Самое мучительное, что Горбатов все еще пытается что‑то объяснить всем йам, столпившимся вокруг него, и не может. Мы растерялись и еще не понимаем до конца, что у него паралич одной стороны тела и лица. Наконец он измученно замолкает. Потом снова пытается заговорить и снова замолкает.
Через несколько минут приезжает «скорая помощь», его кладут на носилки и, накрыв сверху принесенным с вешалки пальто, укладывают в машину. Я еду вместе с ним, сажусь туда внутрь, рядом с ним, лежащим. Везти его недолго и недалеко, на улицу Грановского. Там меня пускают в «приемный покой». Врачам все уже ясно, и они объясняют мне, что это инсульт с частичной потерей речи и частичным параличом.
Горбатова должны уносить из «приемного покоя» дальше, куда меня сейчас уже не пустят, но его что‑то беспокоит, и он снова пытается сказать мне это.
Я нагибаюсь над ним и, приблизив лицо к его лицу, пытаюсь расслышать и понять, чего же он хочет.

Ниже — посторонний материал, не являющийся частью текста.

(* ===== verification/AsmBootFacts.v ===== *)
(** The loader and the register loads, run symbolically. *)
From S2P Require Import Prelude State Machine Image Framebuffer FramebufferFacts Isr Keyboard Serial SerialFacts Pic Interrupt InterruptFacts Descriptors Paging PagingFacts PagingProps Kheap KheapSpec Kmain Boot BootInit BootHeap BootSequence BootFinal Process KmainProps Syscall SyscallFacts CString Stdio Asm AsmFacts AsmBoot Footprint Storage Integrity.

(** The packed pointer [t] is in memory at [a]. *)
Definition table_ptr_at (m : gmap Z Z) (a : Z) (t : table_ptr) : Prop :=
  mapped m a 6 /\ 0 <= a /\ a + 6 <= 4294967296 /\ byte_at m a + 256 * byte_at m (a + 1) = tp_limit t /\
  word_at m (a + 2) = tp_base t.

Section Loads.
Context `{Env} `{PollFuel} `{Layout} (junk : reg -> Z).
Implicit Types (c : Z) (f : regs) (k : kernel) (p : list boot_instr).

(** The argument of a routine that C calls: above the return address. *)
Definition argument f k (a : Z) : Prop :=
  0 <= f ESP /\ f ESP + 8 <= 4294967296 /\ mapped (k_mem k) (f ESP + 4) 4 /\ word_at (k_mem k) (f ESP + 4) = a.

Lemma load_argument f k a : argument f k a -> load32 (u32 (f ESP + 4)) k = Ok (a, k).
Proof. intros (Ha1 & Ha2 & Hm & <-). rewrite u32_small by word_solve. apply load32_eq; [done|lia|lia]. Qed.

Lemma bexec_argument p c f k a :
  argument f k a -> bexec junk (B_instr (I_mov_mem EAX 4) :: p) (c, (f, k)) = bexec junk p (c, (upd EAX a f, k)).
Proof.
  intros Ha. cbn [bexec bstep step]. unfold bind, lift, get, set, gets, modify. cbn [fst snd].
  by rewrite (load_argument f k a Ha).
Qed.

Lemma load8_byte k a n x : mapped (k_mem k) a n -> a <= x < a + n -> is_u32 x -> load8 x k = Ok (byte_at (k_mem k) x, k).
Proof.
  intros Hm Hx Hu. destruct (Hm (x - a)) as (v & Hv & _); [lia|]. replace (a + (x - a)) with x in Hv by lia.
  unfold byte_at. rewrite Hv. by apply load8_eq.
Qed.

Lemma load_table_ptr_eq a t k : table_ptr_at (k_mem k) a t -> load_table_ptr a k = Ok (t, k).
Proof.
  intros (Hm & Ha & Hn & Hl & Hb). unfold load_table_ptr, bind.
  rewrite (load8_byte k a 6 a), (load8_byte k a 6 (a + 1)) by (done || lia || word_solve).
  rewrite load32_eq by (lia || (apply (mapped_sub _ _ _ _ _ Hm); lia)). unfold ret. rewrite Hl, Hb. by destruct t.
Qed.

(** The registers after [load_gdt]. *)
Definition kernel_segments (f : regs) (a : Z) : regs :=
  upd CS 0x08 (upd GS 0x10 (upd FS 0x10 (upd ES 0x10 (upd SS 0x10 (upd DS 0x10 (upd EAX (low16 a 0x10) (upd EAX a f))))))).

Lemma load_gdt_run c f k a t :
  argument f k a -> table_ptr_at (k_mem k) a t ->
  bexec junk load_gdt_s (c, (f, k)) = Ok (tt, (c, (kernel_segments f a, set_cpu (set_gdtr t (k_cpu k)) k))).
Proof.
  intros Ha Ht. unfold load_gdt_s. rewrite (bexec_argument _ c f k a Ha).
  cbn [bexec bstep step]. unfold bind, lift, get, set, gets, modify, cpu_load, modify. cbn [fst snd].
  rewrite upd_eq, (load_table_ptr_eq a t k Ht). cbn [fst snd]. rewrite !upd_ne by done. rewrite !upd_eq.
  assert (u16 (low16 a 0x10) = 0x10) as -> by (unfold low16; word_solve). done.
Qed.

Lemma load_idt_run c f k a t :
  argument f k a -> table_ptr_at (k_mem k) a t ->
  bexec junk load_idt_s (c, (f, k)) = Ok (tt, (c, (upd EAX a f, set_cpu (set_idtr t (k_cpu k)) k))).
Proof.
  intros Ha Ht. unfold load_idt_s. rewrite (bexec_argument _ c f k a Ha).
  cbn [bexec bstep step]. unfold bind, lift, get, set, gets, modify, cpu_load, modify. cbn [fst snd].
  by rewrite upd_eq, (load_table_ptr_eq a t k Ht).
Qed.

Lemma load_page_directory_run c f k a :
  argument f k a -> bexec junk load_page_directory_s (c, (f, k)) = Ok (tt, (c, (upd EAX a f, set_cpu (set_cr3 a (k_cpu k)) k))).
Proof.
  intros Ha. unfold load_page_directory_s. rewrite (bexec_argument _ c f k a Ha).
  cbn [bexec bstep step]. unfold bind, lift, get, set, gets, modify, cpu_load, modify. cbn [fst snd]. by rewrite upd_eq.
Qed.

Lemma load_tss_run c f k a :
  argument f k a ->
  bexec junk load_tss_s (c, (f, k)) = Ok (tt, (c, (upd EAX (low16 (f EAX) a) f, set_cpu (set_tr (u16 a) (k_cpu k)) k))).
Proof.
  intros Ha. unfold load_tss_s. cbn [bexec bstep step]. unfold bind, lift, get, set, gets, modify, cpu_load, modify. cbn [fst snd].
  rewrite (load_argument f k a Ha). cbn [fst snd]. rewrite upd_eq.
  assert (u16 (low16 (f EAX) a) = u16 a) as -> by (unfold low16; word_solve). done.
Qed.
End Loads.

(** * The loader *)

(** link.ld places the directories apart, in the kernel's half. *)
Class LoaderLayout `{Layout} : Prop := {
  loader_process :: ProcessLayout;
  loader_kernel :: KernelLayout;
  ll_distinct : VIRTUAL_TO_PHYSICAL user_page_directory_addr <> VIRTUAL_TO_PHYSICAL boot_page_directory_addr;
  ll_directory : KERNEL_VIRTUAL_BASE <= boot_page_directory_addr < 4294967296
}.

Section Loader.
Context `{Env} `{PollFuel} `{LoaderLayout} (junk : reg -> Z) (higher_half : Z).
Context (pm : gmap Z Z).

(** The image over the physical memory [pm], with CR3 loaded; and what [kmain] starts
    from, its argument pushed. *)
Definition directory_loaded : kernel :=
  set_cpu (set_cr3 (boot_page_directory_addr - KERNEL_VIRTUAL_BASE) cpu_reset) (image pm).
Definition entered_kernel (mb : Z) : kernel :=
  set_mem (put32 (paged_memory directory_loaded) (kernel_stack_addr + 4092) mb) directory_loaded.

Lemma directory_found : loaded_directory directory_loaded = Some (boot_directory boot_page_table1_addr).
Proof.
  unfold loaded_directory, directory_loaded. cbn [k_cpu set_cpu set_cr3 cpu_cr3 k_paging image paging_init_state boot_page_directory].
  pose proof ll_directory. pose proof ll_distinct as Hd. unfold VIRTUAL_TO_PHYSICAL in Hd |- *. unfold KERNEL_VIRTUAL_BASE in *.
  rewrite (u32_small (boot_page_directory_addr - _)) in * by word_solve. rewrite Z.eqb_refl.
  by rewrite (proj2 (Z.eqb_neq _ _)) by congruence.
Qed.

Lemma paged_eq va : is_u32 va -> paged_memory directory_loaded !! va
  = if (va <? 0x400000) || (0xC0000000 <=? va) && (va <? 0xC0400000) then pm !! (va mod 0x400000) else None.
Proof.
  intros Hva. rewrite paged_memory_lookup by done. unfold walk. rewrite directory_found. cbn [mbind option_bind].
  rewrite boot_directory_walk by done. cbn [negb andb]. by destruct (_ || _).
Qed.

Lemma paged_low x : 0 <= x < 0x400000 -> paged_memory directory_loaded !! x = pm !! x.
Proof. intros Hx. rewrite paged_eq by word_solve. rewrite (proj2 (Z.ltb_lt _ _)) by lia. cbn [orb]. f_equal. word_solve. Qed.

Lemma paged_high x : 0 <= x < 0x400000 -> paged_memory directory_loaded !! (x + 0xC0000000) = pm !! x.
Proof.
  intros Hx. rewrite paged_eq by word_solve. rewrite (proj2 (Z.ltb_ge _ _)), (proj2 (Z.leb_le _ _)), (proj2 (Z.ltb_lt _ _)) by lia.
  cbn [orb andb]. f_equal. word_solve.
Qed.

(** The instructions up to the jump touch no memory. *)
Lemma loader_run c f :
  Z.testbit c PG_bit = false ->
  bexec junk (loader higher_half) (c, (f, image pm))
  = Ok (tt, (Z.lor c 0x80000000, (upd EIP higher_half (upd EAX higher_half (upd EAX (Z.lor c 0x80000000) (upd EAX c
      (upd EAX (boot_page_directory_addr - KERNEL_VIRTUAL_BASE) f)))), set_mem (paged_memory directory_loaded) directory_loaded))).
Proof.
  intros Hc. unfold loader. cbn [bexec bstep step]. unfold bind, lift, get, set, gets, modify, cpu_load, modify, enable_mmu, bind, gets.
  cbn [fst snd]. rewrite !upd_eq. rewrite Z.lor_spec, Hc. change (Z.testbit 0x80000000 PG_bit) with true. cbn [orb andb negb].
  unfold id. change (set_cpu _ (image pm)) with directory_loaded. cbn [fst snd].
  rewrite directory_found. unfold modify. cbn [fst snd]. by rewrite upd_eq.
Qed.

Context (Hram : mapped pm 0 0x400000).

Lemma stack_high : 0xC0000000 <= kernel_stack_addr + 4028 /\ kernel_stack_addr + 4096 <= 0xC0400000.
Proof. destruct trap_high as [Ht1 Ht2]. unfold trap_frame, sizeof_pt_regs, KERNEL_VIRTUAL_BASE in *. lia. Qed.

Lemma paged_mapped a n : 0xC0000000 <= a -> a + n <= 0xC0400000 -> mapped (paged_memory directory_loaded) a n.
Proof.
  intros Ha Hn i Hi. replace (a + i) with (a + i - 0xC0000000 + 0xC0000000) by lia. rewrite paged_high by lia.
  destruct (Hram (a + i - 0xC0000000)) as (v & Hv & Hu); [lia|]. by exists v.
Qed.

(** The stack is set up and the argument is on it. *)
Lemma higher_half_run c f :
  is_u32 (f EBX) -> exists g, bexec junk higher_half_s (c, (f, set_mem (paged_memory directory_loaded) directory_loaded))
    = Ok (tt, (c, (g, entered_kernel (f EBX)))) /\ g ESP = kernel_stack_addr + 4092 /\ forall r, r <> ESP -> g r = f r.
Proof.
  intros Hb. destruct stack_high. eexists. unfold higher_half_s, KERNEL_STACK_SIZE. cbn [bexec bstep step].
  unfold bind, lift, get, set, gets, modify, push, bind, lift, get, gets, set, modify. cbn [fst snd]. rewrite upd_eq, upd_ne by done.
  replace (kernel_stack_addr + 4096 - 4) with (kernel_stack_addr + 4092) by lia. rewrite u32_small by word_solve.
  rewrite store32_eq; [|apply paged_mapped; lia|lia|lia]. cbn [fst snd]. split; [reflexivity|]. split; [apply upd_eq|].
  intros r Hr. by rewrite !upd_ne.
Qed.

Lemma call_kmain_run g mb :
  is_u32 mb -> g ESP = kernel_stack_addr + 4092 ->
  call_kmain (g, entered_kernel mb) = lift (kmain mb) (g, entered_kernel mb).
Proof.
  intros Hmb Hg. destruct stack_high. unfold call_kmain, bind, get, gets. cbn [fst]. rewrite Hg. unfold lift at 1. cbn [snd].
  assert (mapped (k_mem (entered_kernel mb)) (kernel_stack_addr + 4092) 4) as Hm
    by (apply put32_mapped, paged_mapped; lia).
  rewrite load32_eq by (done || lia). cbn [fst].
  unfold entered_kernel at 1. cbn [k_mem set_mem]. by rewrite word_at_put32.
Qed.

(** Memory when [kmain] is entered: both views of the physical memory, but for the
    word pushed. *)
Definition stack_word (x : Z) : Prop := kernel_stack_addr + 4092 <= x < kernel_stack_addr + 4096.

Lemma entered_low mb x : 0 <= x < 0x400000 -> k_mem (entered_kernel mb) !! x = pm !! x.
Proof. intros Hx. destruct stack_high. cbn [entered_kernel k_mem set_mem]. rewrite put32_lookup_ne by lia. by apply paged_low. Qed.

Lemma entered_high mb x :
  0 <= x < 0x400000 -> ~ stack_word (x + 0xC0000000) -> k_mem (entered_kernel mb) !! (x + 0xC0000000) = pm !! x.
Proof.
  intros Hx Hs. unfold stack_word in Hs. cbn [entered_kernel k_mem set_mem]. rewrite put32_lookup_ne by lia. by apply paged_high.
Qed.

Lemma entered_ready mb : image_ready (entered_kernel mb).
Proof.
  pose proof pool_window. destruct trap_high as [Ht1 Ht2]. unfold KERNEL_VIRTUAL_BASE in Ht1.
  assert (forall a n, 0xC0000000 <= a -> a + n <= 0xC0400000 -> mapped (k_mem (entered_kernel mb)) a n) as Hm
    by (intros a n Ha Hn; by apply put32_mapped, paged_mapped).
  constructor; try (apply Hm; unfold fb; lia);
    cbn [entered_kernel directory_loaded set_mem set_cpu image k_isr k_gdt k_idt k_kbd k_heap k_paging gdt idt kbd_init_state kbd_buffer heap_init_state kheap_bitmap];
    rewrite ?length_replicate; try done.
  - apply Forall_replicate. word_solve.
  - apply paging_init_sized.
Qed.
End Loader.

В конце концов не столько по словам, сколько по движению — глядя на меня, он все поводит лицом в левую сторону — понимаю, чего он от меня хочет. Он хочет, чтобы я взял с собой лежащий в левом внутреннем кармане его пиджака партийный билет. Я лезу в пиджак, который с него еще не сняли, достаю оттуда бумажник с документами, вынимаю и кладу к себе в карман его партийный билет, и он, прикрыв глаза, показывает, что это именно то, чего он хотел от меня. И мне даже кажется, что на лице его появляется мучительное усилие одобрительно улыбнуться мне.
Его уносят, а я остаюсь за дверью с тягостным чувством, что мы больше не увидимся.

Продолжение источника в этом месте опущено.